* _Work required_: Among the records that follow, how many lines contain the word "needle"? Give the number and no other words.

Given records Start Marker

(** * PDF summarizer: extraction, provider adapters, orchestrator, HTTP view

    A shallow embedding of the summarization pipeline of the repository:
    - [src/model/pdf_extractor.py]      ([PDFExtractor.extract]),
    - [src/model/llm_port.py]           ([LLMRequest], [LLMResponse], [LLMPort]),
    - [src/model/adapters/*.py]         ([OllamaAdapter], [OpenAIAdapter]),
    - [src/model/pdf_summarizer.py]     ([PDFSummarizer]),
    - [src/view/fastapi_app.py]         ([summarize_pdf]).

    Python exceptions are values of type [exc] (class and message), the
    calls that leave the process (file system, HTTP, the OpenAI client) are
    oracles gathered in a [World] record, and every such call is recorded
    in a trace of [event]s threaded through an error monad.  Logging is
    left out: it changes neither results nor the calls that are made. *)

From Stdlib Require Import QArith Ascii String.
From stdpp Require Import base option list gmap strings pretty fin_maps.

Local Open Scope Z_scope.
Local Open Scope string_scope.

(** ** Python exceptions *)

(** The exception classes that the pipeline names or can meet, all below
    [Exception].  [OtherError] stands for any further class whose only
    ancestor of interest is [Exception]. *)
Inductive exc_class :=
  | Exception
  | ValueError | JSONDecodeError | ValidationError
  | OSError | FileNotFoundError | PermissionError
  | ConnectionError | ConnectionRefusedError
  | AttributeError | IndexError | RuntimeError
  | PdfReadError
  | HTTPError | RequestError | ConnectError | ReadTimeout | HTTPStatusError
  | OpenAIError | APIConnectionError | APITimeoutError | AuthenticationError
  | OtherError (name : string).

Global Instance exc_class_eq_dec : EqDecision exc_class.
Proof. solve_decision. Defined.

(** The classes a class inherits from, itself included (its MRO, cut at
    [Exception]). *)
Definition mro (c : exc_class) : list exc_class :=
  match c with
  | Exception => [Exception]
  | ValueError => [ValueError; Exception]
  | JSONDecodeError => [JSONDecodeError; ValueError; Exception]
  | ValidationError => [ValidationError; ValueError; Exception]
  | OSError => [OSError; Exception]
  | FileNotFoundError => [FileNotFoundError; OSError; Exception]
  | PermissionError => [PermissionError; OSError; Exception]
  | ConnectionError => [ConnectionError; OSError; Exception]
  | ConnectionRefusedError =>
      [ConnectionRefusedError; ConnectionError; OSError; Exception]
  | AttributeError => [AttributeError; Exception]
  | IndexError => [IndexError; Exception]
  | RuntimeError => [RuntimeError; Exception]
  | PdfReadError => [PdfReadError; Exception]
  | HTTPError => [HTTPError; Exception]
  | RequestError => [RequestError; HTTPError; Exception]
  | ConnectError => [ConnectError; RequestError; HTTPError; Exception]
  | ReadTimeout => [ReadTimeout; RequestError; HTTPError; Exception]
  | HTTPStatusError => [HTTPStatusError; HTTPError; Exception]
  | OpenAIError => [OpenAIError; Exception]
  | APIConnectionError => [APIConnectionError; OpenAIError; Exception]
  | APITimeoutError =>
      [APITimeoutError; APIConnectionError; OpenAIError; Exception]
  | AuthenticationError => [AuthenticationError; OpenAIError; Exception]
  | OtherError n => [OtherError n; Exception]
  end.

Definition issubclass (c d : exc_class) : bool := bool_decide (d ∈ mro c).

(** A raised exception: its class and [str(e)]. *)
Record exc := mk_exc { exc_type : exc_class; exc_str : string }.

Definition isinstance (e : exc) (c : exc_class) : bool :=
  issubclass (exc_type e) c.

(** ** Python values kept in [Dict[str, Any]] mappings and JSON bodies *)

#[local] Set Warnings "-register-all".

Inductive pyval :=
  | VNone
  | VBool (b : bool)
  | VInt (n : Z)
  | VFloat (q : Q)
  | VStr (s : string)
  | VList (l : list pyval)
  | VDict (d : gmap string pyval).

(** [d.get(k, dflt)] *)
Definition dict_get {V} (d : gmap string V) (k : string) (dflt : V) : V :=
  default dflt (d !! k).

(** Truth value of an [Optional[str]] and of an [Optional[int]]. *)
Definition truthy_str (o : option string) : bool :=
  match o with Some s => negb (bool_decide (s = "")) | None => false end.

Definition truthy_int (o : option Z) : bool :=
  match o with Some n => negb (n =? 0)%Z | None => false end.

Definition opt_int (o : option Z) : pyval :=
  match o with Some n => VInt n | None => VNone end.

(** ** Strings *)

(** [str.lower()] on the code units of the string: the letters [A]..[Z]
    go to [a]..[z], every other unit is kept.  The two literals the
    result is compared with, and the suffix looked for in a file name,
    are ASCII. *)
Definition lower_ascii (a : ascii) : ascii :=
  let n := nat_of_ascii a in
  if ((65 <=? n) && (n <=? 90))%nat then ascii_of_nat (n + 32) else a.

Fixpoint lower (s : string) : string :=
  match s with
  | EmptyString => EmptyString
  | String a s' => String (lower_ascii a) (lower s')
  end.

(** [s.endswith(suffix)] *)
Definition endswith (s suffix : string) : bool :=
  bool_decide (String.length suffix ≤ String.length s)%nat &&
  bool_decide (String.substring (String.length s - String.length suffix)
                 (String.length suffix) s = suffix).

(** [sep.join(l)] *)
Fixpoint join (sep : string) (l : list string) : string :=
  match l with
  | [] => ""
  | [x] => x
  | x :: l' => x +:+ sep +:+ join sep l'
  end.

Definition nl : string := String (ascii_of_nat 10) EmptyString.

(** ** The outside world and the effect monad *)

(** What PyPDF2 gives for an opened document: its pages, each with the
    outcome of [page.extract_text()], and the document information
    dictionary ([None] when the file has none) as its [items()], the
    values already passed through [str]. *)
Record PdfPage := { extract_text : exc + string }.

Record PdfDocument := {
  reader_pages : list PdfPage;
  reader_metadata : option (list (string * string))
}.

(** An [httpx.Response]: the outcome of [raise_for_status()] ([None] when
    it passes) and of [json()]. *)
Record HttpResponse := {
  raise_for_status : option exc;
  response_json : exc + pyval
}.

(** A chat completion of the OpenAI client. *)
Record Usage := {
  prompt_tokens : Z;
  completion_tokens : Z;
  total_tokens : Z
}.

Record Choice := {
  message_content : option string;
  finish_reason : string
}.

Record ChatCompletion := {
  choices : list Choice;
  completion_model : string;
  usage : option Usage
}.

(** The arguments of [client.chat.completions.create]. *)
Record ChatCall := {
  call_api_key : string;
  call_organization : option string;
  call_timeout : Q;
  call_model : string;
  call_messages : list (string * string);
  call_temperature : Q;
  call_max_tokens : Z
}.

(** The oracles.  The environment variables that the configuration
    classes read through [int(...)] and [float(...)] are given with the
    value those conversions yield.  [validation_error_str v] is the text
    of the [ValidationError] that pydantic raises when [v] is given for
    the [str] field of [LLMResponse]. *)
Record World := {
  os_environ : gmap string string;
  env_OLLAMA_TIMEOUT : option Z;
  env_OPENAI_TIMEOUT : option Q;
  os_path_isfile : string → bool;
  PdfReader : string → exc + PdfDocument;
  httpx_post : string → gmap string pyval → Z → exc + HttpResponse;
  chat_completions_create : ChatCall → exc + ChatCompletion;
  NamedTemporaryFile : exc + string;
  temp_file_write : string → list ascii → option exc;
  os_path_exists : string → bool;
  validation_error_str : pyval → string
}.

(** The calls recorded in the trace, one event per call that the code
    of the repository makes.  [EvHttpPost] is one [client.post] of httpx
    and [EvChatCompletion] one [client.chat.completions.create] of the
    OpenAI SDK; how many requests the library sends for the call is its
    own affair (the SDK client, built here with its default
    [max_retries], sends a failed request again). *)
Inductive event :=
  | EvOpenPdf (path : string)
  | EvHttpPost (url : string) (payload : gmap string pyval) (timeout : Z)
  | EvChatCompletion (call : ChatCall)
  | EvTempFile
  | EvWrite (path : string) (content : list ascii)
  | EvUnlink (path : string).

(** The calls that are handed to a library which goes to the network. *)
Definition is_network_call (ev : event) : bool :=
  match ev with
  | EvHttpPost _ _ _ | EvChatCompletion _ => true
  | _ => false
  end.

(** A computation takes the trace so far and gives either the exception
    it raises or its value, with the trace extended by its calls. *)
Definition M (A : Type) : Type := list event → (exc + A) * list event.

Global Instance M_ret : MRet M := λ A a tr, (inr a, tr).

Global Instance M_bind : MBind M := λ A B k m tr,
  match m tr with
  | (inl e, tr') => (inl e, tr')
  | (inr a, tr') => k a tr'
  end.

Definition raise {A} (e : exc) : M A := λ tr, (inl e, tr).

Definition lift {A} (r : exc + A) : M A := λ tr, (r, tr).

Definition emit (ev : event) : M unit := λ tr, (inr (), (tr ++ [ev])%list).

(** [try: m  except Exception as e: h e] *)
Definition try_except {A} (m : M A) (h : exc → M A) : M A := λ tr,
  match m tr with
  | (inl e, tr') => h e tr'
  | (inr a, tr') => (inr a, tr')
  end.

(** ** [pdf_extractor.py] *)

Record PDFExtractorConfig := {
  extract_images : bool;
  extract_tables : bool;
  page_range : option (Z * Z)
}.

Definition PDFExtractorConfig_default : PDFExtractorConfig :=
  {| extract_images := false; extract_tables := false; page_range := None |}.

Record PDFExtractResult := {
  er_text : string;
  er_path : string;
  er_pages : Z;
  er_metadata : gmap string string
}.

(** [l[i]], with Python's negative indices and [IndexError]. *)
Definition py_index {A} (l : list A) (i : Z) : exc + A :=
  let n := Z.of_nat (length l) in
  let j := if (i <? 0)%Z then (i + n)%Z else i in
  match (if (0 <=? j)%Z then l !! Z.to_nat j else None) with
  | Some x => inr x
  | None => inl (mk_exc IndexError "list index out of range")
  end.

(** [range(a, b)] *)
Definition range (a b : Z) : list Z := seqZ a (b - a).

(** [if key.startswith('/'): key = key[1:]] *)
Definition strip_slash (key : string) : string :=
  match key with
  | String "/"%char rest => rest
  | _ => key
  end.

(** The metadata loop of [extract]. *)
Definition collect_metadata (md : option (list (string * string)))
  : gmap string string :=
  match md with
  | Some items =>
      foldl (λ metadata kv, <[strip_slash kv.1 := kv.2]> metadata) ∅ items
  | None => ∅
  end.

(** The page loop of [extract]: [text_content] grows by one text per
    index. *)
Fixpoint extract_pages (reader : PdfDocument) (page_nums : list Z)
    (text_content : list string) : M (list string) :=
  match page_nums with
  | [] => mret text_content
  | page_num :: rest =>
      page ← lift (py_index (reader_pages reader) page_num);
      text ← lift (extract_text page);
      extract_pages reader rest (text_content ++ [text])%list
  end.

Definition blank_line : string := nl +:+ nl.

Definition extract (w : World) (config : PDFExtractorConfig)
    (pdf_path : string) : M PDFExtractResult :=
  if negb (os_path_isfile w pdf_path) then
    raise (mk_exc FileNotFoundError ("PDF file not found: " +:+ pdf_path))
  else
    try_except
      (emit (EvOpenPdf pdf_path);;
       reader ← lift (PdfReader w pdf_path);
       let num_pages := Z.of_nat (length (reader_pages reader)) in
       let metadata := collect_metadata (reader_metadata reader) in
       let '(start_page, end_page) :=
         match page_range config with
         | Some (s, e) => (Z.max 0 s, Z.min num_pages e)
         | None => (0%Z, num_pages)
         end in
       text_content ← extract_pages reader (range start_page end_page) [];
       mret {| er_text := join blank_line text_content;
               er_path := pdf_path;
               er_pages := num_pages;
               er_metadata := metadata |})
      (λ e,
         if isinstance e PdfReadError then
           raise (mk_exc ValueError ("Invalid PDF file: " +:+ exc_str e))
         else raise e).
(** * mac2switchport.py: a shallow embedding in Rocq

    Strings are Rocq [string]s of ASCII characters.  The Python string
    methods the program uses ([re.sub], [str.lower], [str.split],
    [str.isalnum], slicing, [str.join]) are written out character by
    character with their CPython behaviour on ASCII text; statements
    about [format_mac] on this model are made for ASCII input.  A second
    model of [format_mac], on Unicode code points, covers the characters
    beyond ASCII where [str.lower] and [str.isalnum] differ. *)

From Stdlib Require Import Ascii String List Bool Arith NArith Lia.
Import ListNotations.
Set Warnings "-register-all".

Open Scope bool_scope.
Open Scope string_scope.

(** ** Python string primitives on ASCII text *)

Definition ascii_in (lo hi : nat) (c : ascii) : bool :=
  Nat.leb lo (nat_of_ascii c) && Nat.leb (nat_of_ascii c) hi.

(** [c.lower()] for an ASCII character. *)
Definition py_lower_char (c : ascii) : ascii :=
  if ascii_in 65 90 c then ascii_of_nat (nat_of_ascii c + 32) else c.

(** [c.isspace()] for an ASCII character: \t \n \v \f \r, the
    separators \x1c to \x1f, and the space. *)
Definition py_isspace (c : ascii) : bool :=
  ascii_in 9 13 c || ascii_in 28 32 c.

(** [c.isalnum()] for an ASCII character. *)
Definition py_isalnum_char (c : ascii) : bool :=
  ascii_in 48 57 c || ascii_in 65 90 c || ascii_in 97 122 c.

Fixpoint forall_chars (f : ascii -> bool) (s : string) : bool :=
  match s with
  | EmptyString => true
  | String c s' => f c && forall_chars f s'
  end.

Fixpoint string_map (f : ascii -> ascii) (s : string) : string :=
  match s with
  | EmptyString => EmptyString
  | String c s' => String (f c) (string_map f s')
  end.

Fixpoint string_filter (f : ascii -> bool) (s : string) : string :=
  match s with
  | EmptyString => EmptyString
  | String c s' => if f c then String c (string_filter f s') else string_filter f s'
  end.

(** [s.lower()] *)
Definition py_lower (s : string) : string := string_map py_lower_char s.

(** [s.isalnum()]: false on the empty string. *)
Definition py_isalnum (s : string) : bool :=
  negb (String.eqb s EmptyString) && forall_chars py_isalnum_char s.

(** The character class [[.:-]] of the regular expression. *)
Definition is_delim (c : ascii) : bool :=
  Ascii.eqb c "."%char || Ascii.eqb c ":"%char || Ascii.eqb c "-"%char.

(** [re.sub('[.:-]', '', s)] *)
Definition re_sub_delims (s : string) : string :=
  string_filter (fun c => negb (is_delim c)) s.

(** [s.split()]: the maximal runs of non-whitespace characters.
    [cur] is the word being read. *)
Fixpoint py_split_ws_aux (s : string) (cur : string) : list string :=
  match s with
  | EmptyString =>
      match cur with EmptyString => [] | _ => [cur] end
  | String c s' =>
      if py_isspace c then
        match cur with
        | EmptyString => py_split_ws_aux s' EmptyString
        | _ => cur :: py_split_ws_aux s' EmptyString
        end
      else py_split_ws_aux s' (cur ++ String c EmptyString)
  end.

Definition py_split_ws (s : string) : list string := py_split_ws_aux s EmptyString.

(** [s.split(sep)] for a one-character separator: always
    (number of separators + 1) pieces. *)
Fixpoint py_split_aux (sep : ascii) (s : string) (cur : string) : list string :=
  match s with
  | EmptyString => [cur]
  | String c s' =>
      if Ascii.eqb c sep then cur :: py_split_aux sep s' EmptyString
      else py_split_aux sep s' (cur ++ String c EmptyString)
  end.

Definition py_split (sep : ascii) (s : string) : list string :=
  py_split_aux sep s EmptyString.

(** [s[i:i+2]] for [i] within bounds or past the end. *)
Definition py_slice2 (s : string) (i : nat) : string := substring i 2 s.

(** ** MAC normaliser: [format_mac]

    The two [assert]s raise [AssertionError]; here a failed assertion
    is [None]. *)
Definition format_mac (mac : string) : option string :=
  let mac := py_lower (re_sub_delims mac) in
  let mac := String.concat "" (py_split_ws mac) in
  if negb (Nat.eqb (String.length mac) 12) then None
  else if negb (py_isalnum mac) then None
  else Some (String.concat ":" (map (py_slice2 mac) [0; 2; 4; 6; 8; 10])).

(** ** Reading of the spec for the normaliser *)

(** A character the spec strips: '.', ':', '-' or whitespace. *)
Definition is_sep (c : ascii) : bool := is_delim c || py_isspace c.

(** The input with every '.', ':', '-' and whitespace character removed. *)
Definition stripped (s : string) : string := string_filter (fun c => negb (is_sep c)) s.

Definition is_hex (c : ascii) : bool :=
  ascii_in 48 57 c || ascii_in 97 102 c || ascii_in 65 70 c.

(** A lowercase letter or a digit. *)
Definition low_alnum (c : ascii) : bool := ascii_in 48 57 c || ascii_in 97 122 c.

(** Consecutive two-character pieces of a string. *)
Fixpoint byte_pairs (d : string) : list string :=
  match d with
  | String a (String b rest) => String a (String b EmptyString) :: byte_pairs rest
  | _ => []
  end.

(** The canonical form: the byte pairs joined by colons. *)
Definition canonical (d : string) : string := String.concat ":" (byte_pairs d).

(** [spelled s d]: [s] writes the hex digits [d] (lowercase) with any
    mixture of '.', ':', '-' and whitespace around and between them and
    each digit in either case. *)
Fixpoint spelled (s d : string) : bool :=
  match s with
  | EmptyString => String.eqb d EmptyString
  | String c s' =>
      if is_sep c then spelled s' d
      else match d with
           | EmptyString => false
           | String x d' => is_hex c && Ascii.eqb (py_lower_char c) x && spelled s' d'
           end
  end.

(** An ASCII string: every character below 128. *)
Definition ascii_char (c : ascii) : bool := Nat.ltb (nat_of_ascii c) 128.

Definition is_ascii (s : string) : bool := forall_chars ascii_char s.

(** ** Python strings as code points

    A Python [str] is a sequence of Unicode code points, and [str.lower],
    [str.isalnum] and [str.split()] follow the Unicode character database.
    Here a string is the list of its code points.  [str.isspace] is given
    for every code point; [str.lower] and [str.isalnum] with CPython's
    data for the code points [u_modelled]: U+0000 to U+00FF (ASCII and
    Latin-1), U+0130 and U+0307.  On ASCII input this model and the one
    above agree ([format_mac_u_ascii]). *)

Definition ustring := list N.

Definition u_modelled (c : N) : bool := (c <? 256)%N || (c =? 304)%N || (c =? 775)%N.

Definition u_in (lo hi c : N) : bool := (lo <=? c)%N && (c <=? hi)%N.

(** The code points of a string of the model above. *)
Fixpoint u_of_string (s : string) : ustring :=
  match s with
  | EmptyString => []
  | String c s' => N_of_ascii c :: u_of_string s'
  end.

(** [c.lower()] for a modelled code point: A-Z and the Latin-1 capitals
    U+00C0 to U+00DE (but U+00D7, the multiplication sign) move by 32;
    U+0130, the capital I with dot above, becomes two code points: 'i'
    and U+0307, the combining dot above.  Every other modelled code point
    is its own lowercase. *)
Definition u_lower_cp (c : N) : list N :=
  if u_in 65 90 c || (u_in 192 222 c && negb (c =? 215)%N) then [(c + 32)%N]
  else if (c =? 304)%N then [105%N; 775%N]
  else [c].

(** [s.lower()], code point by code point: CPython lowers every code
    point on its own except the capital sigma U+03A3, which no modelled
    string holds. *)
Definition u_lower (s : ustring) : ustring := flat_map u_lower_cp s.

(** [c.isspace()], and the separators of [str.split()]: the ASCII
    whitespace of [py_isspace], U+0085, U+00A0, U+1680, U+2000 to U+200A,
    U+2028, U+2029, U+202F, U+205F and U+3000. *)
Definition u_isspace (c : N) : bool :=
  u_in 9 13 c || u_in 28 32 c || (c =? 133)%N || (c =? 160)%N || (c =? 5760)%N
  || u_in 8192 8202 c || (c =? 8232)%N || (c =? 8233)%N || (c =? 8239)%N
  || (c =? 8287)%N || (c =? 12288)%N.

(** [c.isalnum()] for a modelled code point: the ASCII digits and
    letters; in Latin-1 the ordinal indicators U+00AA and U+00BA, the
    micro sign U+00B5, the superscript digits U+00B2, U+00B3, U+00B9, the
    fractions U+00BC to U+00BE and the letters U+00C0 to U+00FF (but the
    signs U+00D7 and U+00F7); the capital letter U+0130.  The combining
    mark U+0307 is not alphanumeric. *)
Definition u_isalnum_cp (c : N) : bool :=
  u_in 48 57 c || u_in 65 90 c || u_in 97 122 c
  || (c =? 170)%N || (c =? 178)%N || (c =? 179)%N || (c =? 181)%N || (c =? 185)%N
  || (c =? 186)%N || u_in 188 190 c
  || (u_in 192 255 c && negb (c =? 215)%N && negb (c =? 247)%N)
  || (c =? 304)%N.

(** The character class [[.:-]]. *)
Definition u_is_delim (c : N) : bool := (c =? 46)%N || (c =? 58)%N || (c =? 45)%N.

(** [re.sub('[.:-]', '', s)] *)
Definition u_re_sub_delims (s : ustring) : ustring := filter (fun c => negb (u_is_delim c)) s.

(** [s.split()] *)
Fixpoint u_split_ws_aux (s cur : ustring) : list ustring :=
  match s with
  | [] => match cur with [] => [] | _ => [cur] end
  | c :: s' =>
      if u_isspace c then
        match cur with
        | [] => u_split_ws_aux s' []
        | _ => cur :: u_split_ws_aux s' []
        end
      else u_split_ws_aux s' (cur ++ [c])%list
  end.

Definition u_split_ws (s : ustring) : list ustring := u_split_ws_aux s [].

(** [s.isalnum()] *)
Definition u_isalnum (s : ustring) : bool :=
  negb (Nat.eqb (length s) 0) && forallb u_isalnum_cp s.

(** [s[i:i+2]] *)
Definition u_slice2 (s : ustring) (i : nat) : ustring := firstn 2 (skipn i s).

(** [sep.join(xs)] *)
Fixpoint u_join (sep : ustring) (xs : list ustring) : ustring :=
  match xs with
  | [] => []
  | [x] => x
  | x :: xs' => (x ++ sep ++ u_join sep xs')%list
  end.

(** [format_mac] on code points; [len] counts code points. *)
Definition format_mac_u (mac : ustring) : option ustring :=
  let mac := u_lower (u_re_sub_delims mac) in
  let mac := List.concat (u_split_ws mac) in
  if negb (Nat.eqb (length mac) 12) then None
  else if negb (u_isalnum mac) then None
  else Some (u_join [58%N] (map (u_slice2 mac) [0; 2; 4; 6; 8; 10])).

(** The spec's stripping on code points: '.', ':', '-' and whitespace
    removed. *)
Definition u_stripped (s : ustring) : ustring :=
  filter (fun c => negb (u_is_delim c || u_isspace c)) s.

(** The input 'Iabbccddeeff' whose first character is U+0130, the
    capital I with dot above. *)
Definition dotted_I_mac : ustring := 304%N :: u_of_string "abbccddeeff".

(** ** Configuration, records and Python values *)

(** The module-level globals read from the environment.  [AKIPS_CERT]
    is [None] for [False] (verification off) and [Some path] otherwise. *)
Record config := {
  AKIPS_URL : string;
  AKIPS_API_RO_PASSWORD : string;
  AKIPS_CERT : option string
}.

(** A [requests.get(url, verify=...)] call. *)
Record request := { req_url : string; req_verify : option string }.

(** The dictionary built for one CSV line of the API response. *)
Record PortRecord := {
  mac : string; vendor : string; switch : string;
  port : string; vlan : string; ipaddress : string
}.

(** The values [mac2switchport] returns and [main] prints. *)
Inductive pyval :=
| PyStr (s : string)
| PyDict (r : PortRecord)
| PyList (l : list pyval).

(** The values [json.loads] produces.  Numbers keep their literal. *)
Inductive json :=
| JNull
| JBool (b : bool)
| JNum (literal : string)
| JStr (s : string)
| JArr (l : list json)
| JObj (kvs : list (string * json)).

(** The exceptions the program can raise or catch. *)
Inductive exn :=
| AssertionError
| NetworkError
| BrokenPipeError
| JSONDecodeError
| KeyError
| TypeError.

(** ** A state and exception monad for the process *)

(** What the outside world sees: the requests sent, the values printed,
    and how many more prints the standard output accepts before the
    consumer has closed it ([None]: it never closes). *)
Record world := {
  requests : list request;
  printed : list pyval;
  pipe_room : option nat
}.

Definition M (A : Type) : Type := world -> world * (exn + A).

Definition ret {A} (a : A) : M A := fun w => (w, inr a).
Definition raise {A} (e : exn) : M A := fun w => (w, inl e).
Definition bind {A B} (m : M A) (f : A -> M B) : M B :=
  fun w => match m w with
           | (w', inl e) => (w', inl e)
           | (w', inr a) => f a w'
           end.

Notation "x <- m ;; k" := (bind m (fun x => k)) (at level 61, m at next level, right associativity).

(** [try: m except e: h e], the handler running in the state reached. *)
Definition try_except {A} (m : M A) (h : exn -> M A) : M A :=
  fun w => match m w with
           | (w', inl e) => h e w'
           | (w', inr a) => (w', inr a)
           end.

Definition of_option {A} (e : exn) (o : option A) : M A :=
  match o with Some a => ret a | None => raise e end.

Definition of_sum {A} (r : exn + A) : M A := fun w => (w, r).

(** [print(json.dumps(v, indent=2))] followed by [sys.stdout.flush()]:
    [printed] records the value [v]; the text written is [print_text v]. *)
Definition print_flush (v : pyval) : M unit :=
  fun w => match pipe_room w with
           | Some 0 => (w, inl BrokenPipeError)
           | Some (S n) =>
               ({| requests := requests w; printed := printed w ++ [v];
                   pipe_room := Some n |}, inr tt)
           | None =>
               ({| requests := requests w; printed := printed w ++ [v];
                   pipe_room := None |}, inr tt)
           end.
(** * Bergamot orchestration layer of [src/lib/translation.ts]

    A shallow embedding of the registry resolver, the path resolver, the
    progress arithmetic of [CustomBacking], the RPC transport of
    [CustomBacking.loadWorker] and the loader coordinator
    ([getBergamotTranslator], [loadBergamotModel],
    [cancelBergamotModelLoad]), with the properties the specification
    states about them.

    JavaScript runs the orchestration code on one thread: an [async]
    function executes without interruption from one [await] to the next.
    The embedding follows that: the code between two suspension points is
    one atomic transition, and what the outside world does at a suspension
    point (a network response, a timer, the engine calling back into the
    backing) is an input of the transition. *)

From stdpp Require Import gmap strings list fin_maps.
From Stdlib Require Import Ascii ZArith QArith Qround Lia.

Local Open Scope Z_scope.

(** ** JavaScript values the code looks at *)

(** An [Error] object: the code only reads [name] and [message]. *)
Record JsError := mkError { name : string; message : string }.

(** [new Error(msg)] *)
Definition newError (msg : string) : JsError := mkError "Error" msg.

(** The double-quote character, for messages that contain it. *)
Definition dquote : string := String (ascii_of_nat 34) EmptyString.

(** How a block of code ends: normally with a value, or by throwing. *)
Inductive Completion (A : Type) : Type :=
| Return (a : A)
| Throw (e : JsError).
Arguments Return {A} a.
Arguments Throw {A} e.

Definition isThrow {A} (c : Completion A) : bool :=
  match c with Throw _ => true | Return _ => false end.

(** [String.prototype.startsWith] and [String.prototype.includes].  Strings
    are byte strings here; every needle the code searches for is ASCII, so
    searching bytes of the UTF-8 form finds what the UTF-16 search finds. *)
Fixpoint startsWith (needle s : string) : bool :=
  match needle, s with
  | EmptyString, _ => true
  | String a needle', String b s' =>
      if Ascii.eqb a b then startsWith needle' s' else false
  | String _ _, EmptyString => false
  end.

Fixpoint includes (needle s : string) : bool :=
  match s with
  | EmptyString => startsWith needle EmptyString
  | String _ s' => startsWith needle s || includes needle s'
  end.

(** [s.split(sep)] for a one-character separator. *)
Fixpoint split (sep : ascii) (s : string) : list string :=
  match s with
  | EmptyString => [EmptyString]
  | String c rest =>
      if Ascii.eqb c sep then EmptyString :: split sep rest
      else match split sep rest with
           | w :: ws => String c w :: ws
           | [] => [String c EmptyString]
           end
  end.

Given records End Marker

* _Exercise response_: 8